→ What the exercise asks
Every line of the data must be retyped exactly as it stands.

→ Entries supplied
Lemma detection_frame_numbers_increasing_witness :
  columnsPerRow example_config <> 0 /\
  forallb (fun f => well_shaped (snd f)) example_frames = true /\
  exists s,
    record_frames 32 example_config example_frames (start_time_slice None)
    = Completed s /\
    motionDetectionFrameNumbers s = [2] /\
    StronglySorted Z.lt (motionDetectionFrameNumbers s) /\
    Forall (fun n => 1 <= n < currentFrame s) (motionDetectionFrameNumbers s).
Proof.
  split; [exact example_columns_nonzero |]. split; [reflexivity |].
  exact (detection_frame_numbers_increasing 32 Z example_config None
           example_frames example_columns_nonzero eq_refl).
Defined.

(** ** How a call ends *)

Section Outcome.

Variable long_bits : Z.
Variable Timestamp : Type.
Variable cfg : config.

Implicit Types (now : Timestamp) (a : grid) (s : State Timestamp).

Lemma wrap_signed_zero (w : Z) : NumPy.wrap_signed w 0 = 0.
Proof.
  unfold NumPy.wrap_signed. rewrite Z.add_0_l.
  destruct (Z.neg_nonneg_cases (w - 1)) as [Hneg | Hpos].
  - rewrite (Z.pow_neg_r 2 (w - 1)) by exact Hneg. now rewrite Zmod_0_l.
  - rewrite Z.mod_small; [lia |]. rewrite (NumPyFacts.two_halves w Hpos).
    assert (0 < 2 ^ (w - 1)) by (apply Z.pow_pos_nonneg; lia). lia.
Qed.


Lemma motionEstimate_of_empty a :
  NumPy.size a = 0 -> motionEstimate_of long_bits a = 0.
Proof.
  intros Hsize. unfold motionEstimate_of, Xabs_of, Yabs_of. cbv zeta.
  unfold NumPy.sum_int. rewrite !NumPyFacts.ravel_map2d.
  unfold NumPy.size in Hsize.
  destruct (NumPy.ravel a) as [| m l]; [| simpl in Hsize; lia].
  simpl. unfold NumPy.add_int. apply wrap_signed_zero.
Qed.

(** At or below the threshold the call returns after the two
    unconditional appends. *)
Lemma analyse_below now a s :
  motionEstimate_of long_bits a <= motionDetectionThreshold cfg ->
  analyse long_bits cfg now a s
  = Returned
      {| sSADs := sSADs s ++ [sSAD_of long_bits a];
         motionEstimates :=
           motionEstimates s ++ [motionEstimate_of long_bits a];
         motionDetectionTimes := motionDetectionTimes s;
         motionDetectionFrameNumbers := motionDetectionFrameNumbers s;
         currentFrame := currentFrame s + 1 |}
      None.
Proof.
  intros Hle. unfold analyse. cbv zeta.
  change (NumPy.add_int long_bits
            (NumPy.sum_int long_bits
               (NumPy.map2d NumPy.absolute_int8 (NumPy.map2d x a)))
            (NumPy.sum_int long_bits
               (NumPy.map2d NumPy.absolute_int8 (NumPy.map2d y a))))
    with (motionEstimate_of long_bits a).
  destruct (Z.ltb_spec (motionDetectionThreshold cfg)
              (motionEstimate_of long_bits a)) as [Hgt | _]; [lia |].
  reflexivity.
Qed.

(** Above the threshold the call ends as the two [np.argmax] and the two
    divisions decide, with the detection already recorded. *)
Lemma analyse_above now a s :
  motionDetectionThreshold cfg < motionEstimate_of long_bits a ->
  let s3 :=
    {| sSADs := sSADs s ++ [sSAD_of long_bits a];
       motionEstimates := motionEstimates s ++ [motionEstimate_of long_bits a];
       motionDetectionTimes := motionDetectionTimes s ++ [now];
       motionDetectionFrameNumbers :=
         motionDetectionFrameNumbers s ++ [currentFrame s];
       currentFrame := currentFrame s |} in
  analyse long_bits cfg now a s
  = match NumPy.argmax (Xabs_of a), NumPy.argmax (Yabs_of a) with
    | Some iX, Some iY =>
        match row_column iX (columnsPerRow cfg),
              row_column iY (columnsPerRow cfg) with
        | Some (rX, cX), Some (rY, cY) =>
            Returned
              {| sSADs := sSADs s3;
                 motionEstimates := motionEstimates s3;
                 motionDetectionTimes := motionDetectionTimes s3;
                 motionDetectionFrameNumbers := motionDetectionFrameNumbers s3;
                 currentFrame := currentFrame s + 1 |}
              (Some {| indexMaxXabs := iX; indexMaxYabs := iY;
                       rowForMaxXabs := rX; columnForMaxXabs := cX;
                       rowForMaxYabs := rY; columnForMaxYabs := cY |})
        | _, _ => Raised s3
        end
    | _, _ => Raised s3
    end.
Proof.
  intros Hgt. cbv zeta. unfold analyse. cbv zeta.
  change (NumPy.add_int long_bits
            (NumPy.sum_int long_bits
               (NumPy.map2d NumPy.absolute_int8 (NumPy.map2d x a)))
            (NumPy.sum_int long_bits
               (NumPy.map2d NumPy.absolute_int8 (NumPy.map2d y a))))
    with (motionEstimate_of long_bits a).
  fold (Xabs_of a). fold (Yabs_of a).
  destruct (Z.ltb_spec (motionDetectionThreshold cfg)
              (motionEstimate_of long_bits a)) as [_ | Hle]; [| lia].
  destruct (NumPy.argmax (Xabs_of a)) as [iX |]; [| reflexivity].
  destruct (NumPy.argmax (Yabs_of a)) as [iY |]; [| reflexivity].
  destruct (row_column iX (columnsPerRow cfg)) as [[rX cX] |];
    [| reflexivity].
  destruct (row_column iY (columnsPerRow cfg)) as [[rY cY] |]; reflexivity.
Qed.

→ Answer box
Lemma detection_frame_numbers_increasing_witness :
  columnsPerRow example_config <> 0 /\
  forallb (fun f => well_shaped (snd f)) example_frames = true /\
  exists s,
    record_frames 32 example_config example_frames (start_time_slice None)
    = Completed s /\
    motionDetectionFrameNumbers s = [2] /\
    StronglySorted Z.lt (motionDetectionFrameNumbers s) /\
    Forall (fun n => 1 <= n < currentFrame s) (motionDetectionFrameNumbers s).
Proof.
  split; [exact example_columns_nonzero |]. split; [reflexivity |].
  exact (detection_frame_numbers_increasing 32 Z example_config None
           example_frames example_columns_nonzero eq_refl).
Defined.

(** ** How a call ends *)

Section Outcome.

Variable long_bits : Z.
Variable Timestamp : Type.
Variable cfg : config.

Implicit Types (now : Timestamp) (a : grid) (s : State Timestamp).

Lemma wrap_signed_zero (w : Z) : NumPy.wrap_signed w 0 = 0.
Proof.
  unfold NumPy.wrap_signed. rewrite Z.add_0_l.
  destruct (Z.neg_nonneg_cases (w - 1)) as [Hneg | Hpos].
  - rewrite (Z.pow_neg_r 2 (w - 1)) by exact Hneg. now rewrite Zmod_0_l.
  - rewrite Z.mod_small; [lia |]. rewrite (NumPyFacts.two_halves w Hpos).
    assert (0 < 2 ^ (w - 1)) by (apply Z.pow_pos_nonneg; lia). lia.
Qed.


Lemma motionEstimate_of_empty a :
  NumPy.size a = 0 -> motionEstimate_of long_bits a = 0.
Proof.
  intros Hsize. unfold motionEstimate_of, Xabs_of, Yabs_of. cbv zeta.
  unfold NumPy.sum_int. rewrite !NumPyFacts.ravel_map2d.
  unfold NumPy.size in Hsize.
  destruct (NumPy.ravel a) as [| m l]; [| simpl in Hsize; lia].
  simpl. unfold NumPy.add_int. apply wrap_signed_zero.
Qed.

(** At or below the threshold the call returns after the two
    unconditional appends. *)
Lemma analyse_below now a s :
  motionEstimate_of long_bits a <= motionDetectionThreshold cfg ->
  analyse long_bits cfg now a s
  = Returned
      {| sSADs := sSADs s ++ [sSAD_of long_bits a];
         motionEstimates :=
           motionEstimates s ++ [motionEstimate_of long_bits a];
         motionDetectionTimes := motionDetectionTimes s;
         motionDetectionFrameNumbers := motionDetectionFrameNumbers s;
         currentFrame := currentFrame s + 1 |}
      None.
Proof.
  intros Hle. unfold analyse. cbv zeta.
  change (NumPy.add_int long_bits
            (NumPy.sum_int long_bits
               (NumPy.map2d NumPy.absolute_int8 (NumPy.map2d x a)))
            (NumPy.sum_int long_bits
               (NumPy.map2d NumPy.absolute_int8 (NumPy.map2d y a))))
    with (motionEstimate_of long_bits a).
  destruct (Z.ltb_spec (motionDetectionThreshold cfg)
              (motionEstimate_of long_bits a)) as [Hgt | _]; [lia |].
  reflexivity.
Qed.

(** Above the threshold the call ends as the two [np.argmax] and the two
    divisions decide, with the detection already recorded. *)
Lemma analyse_above now a s :
  motionDetectionThreshold cfg < motionEstimate_of long_bits a ->
  let s3 :=
    {| sSADs := sSADs s ++ [sSAD_of long_bits a];
       motionEstimates := motionEstimates s ++ [motionEstimate_of long_bits a];
       motionDetectionTimes := motionDetectionTimes s ++ [now];
       motionDetectionFrameNumbers :=
         motionDetectionFrameNumbers s ++ [currentFrame s];
       currentFrame := currentFrame s |} in
  analyse long_bits cfg now a s
  = match NumPy.argmax (Xabs_of a), NumPy.argmax (Yabs_of a) with
    | Some iX, Some iY =>
        match row_column iX (columnsPerRow cfg),
              row_column iY (columnsPerRow cfg) with
        | Some (rX, cX), Some (rY, cY) =>
            Returned
              {| sSADs := sSADs s3;
                 motionEstimates := motionEstimates s3;
                 motionDetectionTimes := motionDetectionTimes s3;
                 motionDetectionFrameNumbers := motionDetectionFrameNumbers s3;
                 currentFrame := currentFrame s + 1 |}
              (Some {| indexMaxXabs := iX; indexMaxYabs := iY;
                       rowForMaxXabs := rX; columnForMaxXabs := cX;
                       rowForMaxYabs := rY; columnForMaxYabs := cY |})
        | _, _ => Raised s3
        end
    | _, _ => Raised s3
    end.
Proof.
  intros Hgt. cbv zeta. unfold analyse. cbv zeta.
  change (NumPy.add_int long_bits
            (NumPy.sum_int long_bits
               (NumPy.map2d NumPy.absolute_int8 (NumPy.map2d x a)))
            (NumPy.sum_int long_bits
               (NumPy.map2d NumPy.absolute_int8 (NumPy.map2d y a))))
    with (motionEstimate_of long_bits a).
  fold (Xabs_of a). fold (Yabs_of a).
  destruct (Z.ltb_spec (motionDetectionThreshold cfg)
              (motionEstimate_of long_bits a)) as [_ | Hle]; [| lia].
  destruct (NumPy.argmax (Xabs_of a)) as [iX |]; [| reflexivity].
  destruct (NumPy.argmax (Yabs_of a)) as [iY |]; [| reflexivity].
  destruct (row_column iX (columnsPerRow cfg)) as [[rX cX] |];
    [| reflexivity].
  destruct (row_column iY (columnsPerRow cfg)) as [[rY cY] |]; reflexivity.
Qed.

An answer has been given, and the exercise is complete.